Swinside Stone Circle, Cumbria
Travelling to Cumbria in Northeast England we found a countryside full of villages where old stone houses with slate roofs cluster beside mill streams, sheep graze in the meadows and bluebells carpet the woods. Soaring above are steep climbs and rocky valleys cut by tiny creeks rushing between mossy banks. Then there are the fells, the wide, open grasslands where sheep graze the rough marsh grasses and unexpected formations of rock bear witness to those who have walked this land before us.
We were in search of Swinside stone circle. Recalling days of geography classes, we consulted an Ordnance Survey map and sure enough the map showed the circle, the details of the narrow laneways crisscrossing Swinside fell, and the access road to the farm property on which the circle stands. Other map markings indicated sacred wells and graves on the land nearby.
As we began our journey I experienced the most distinct grounding sensation through my lower energy centers. I checked into this and words came 'remember who you are, you are home here, this is your land, remember in whose steps you tread, remember your ancestors'. My body responded with a clear deep energetic charge, it seemed the message was that the spirits of this land knew us and we needed to acknowledge them with great honour and respect.
We felt the appropriate approach would be to make offerings and ask permission to engage with these primordial energies. We found a place high on the fells above the circle to lay our offerings on a stone. A short side note here is that offerings left in such places should always be of local biodegradable substances. As we made these offerings we heard a clear and distinct whistle. At first puzzled, we waited, then again it came, not by wind, not by person made, this was an otherworld sound that we interpreted as a response to our request and a welcome.
We ventured on to Hodgewife Well, a spring marked by three huge stones ten or more feet high, set up on a knoll on the windswept fell. An offering again, a moment of wonder at the waters still flowing in this harsh landscape where life and death dance at the mercy of the elements.
Looking down from Hodgewife Well we saw the stones circled in the field far below, nestled in a bowl formed from the rolling hills surrounding us. The leylines ran from the four directions their crossroads at the centre of the circle in this cauldron that contained the sacred rites of the old ones.

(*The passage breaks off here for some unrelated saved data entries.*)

Lemma move_success_witness :
  let s := MemVault.start MemVault.oneNote in
  let f := MemVault.fileAt (str "note.md") in
  getActiveFile (world s) = Some f /\
  isTFile f = true /\
  fst (ensureFolderExists (str "Archive") s) = Returned tt /\
  trace (snd (moveCurrentFileToFolder (str "Archive") true s))
  = [CreateFolder (str "Archive");
     RenameFile f (str "Archive/8ew44s_note.md");
     Notice (str "Moved " ++ quote ++ str "8ew44s_note.md" ++ quote
               ++ str " to Archive")] /\
  getAbstractFileByPath
    (world (snd (moveCurrentFileToFolder (str "Archive") true s)))
    (str "note.md") = None.
Proof.
  intros s f.
  assert (Hactive : getActiveFile (world s) = Some f) by reflexivity.
  assert (Hfile : isTFile f = true) by reflexivity.
  pose proof (move_success s _ f _ (str "Archive") true _
                Hactive Hfile eq_refl eq_refl eq_refl) as Hrun.
  split; [exact Hactive|]. split; [exact Hfile|]. split; [reflexivity|].
  rewrite Hrun. split; reflexivity.
Defined.

Lemma duplicate_success_witness :
  let s := MemVault.start MemVault.oneNote in
  let f := MemVault.fileAt (str "note.md") in
  getActiveFile (world s) = Some f /\
  read f (world s) = (Ok (str "hello"), world s) /\
  resolvePath 2 (fun p => nonNull (getAbstractFileByPath (world s) p))
    [] (str "note.md") = Some (str "note 1.md") /\
  trace (snd (duplicateFileToFolder 2 [] false s))
  = [Read f;
     Create (str "note 1.md") (str "hello");
     OpenFile (MemVault.fileAt (str "note 1.md"));
     Notice (str "Duplicated " ++ quote ++ str "note.md" ++ quote
               ++ str " to vault root")] /\
  getAbstractFileByPath (world s) (str "note 1.md") = None.
Proof.
  intros s f.
  assert (Hactive : getActiveFile (world s) = Some f) by reflexivity.
  assert (Hread : read f (world s) = (Ok (str "hello"), world s))
    by reflexivity.
  assert (Hpath : resolvePath 2
                    (fun p => nonNull (getAbstractFileByPath (world s) p))
                    [] (str "note.md") = Some (str "note 1.md"))
    by reflexivity.
  destruct (duplicate_success 2 s s f _ [] _ _ false _ _ _
              Hactive eq_refl eq_refl Hread Hpath eq_refl eq_refl)
    as [Hrun Hfree].
  split; [exact Hactive|]. split; [exact Hread|]. split; [exact Hpath|].
  split; [rewrite Hrun; reflexivity | exact Hfree].
Defined.

Lemma ensureFolderExists_then_exists_witness :
  let s := MemVault.start MemVault.oneNote in
  str "Archive" <> [] /\
  fst (ensureFolderExists (str "Archive") s) = Returned tt /\
  getAbstractFileByPath
    (world (snd (ensureFolderExists (str "Archive") s))) (str "Archive")
    <> None /\
  ensureFolderExists (str "Archive")
    (snd (ensureFolderExists (str "Archive") s))
  = (Returned tt, snd (ensureFolderExists (str "Archive") s)).
Proof.
  intros s.
  assert (Hne : str "Archive" <> []) by discriminate.
  split; [exact Hne|]. split; [reflexivity|].
  exact (ensureFolderExists_then_exists (str "Archive") s _
           memVault_createFolder_law Hne eq_refl).
Defined.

Winding our way down the fell we came to the track leading to Swinside Farm and the field in which the circle lay. Bounded by stone walls and busy with sheep in their lambing, we watched as these warm creatures moved with ease amongst the megaliths familiar scratching posts, shelters and resting places. On the grass at our feet the afterbirth of lambs born this sunny day, while nearby a newly born licked by the mother's tongue struggled to find its feet for the first time, staggering against gravity as it reached for the milk of life from ewe's nipple.

The stones stand, the stones sing, again the whistle, we know we are welcome. Circling outside and greeting each stone we are met by warmth and greeted as old friends. Entering the circle we feel the presence of the old ones, we sense the resonance of the many ceremonies held right here in this site, celebrations, rituals, rites. Drumming for the stones, lifted by their vibration and the ancient ones, gifts from the time before time whence we all emerged.
Come drum and sing, you are welcome, we live for your presence, we are your remembering. We stayed and sat and wondered and experienced the stones and the spirits of the place glorying in the warmth and brilliance of the sun of that day, finding it hard to leave them. As I write this, I feel the stones still calling, the sense of them is in me now, their songs are in my drum, their vibration is in my body and my bones know where they belong.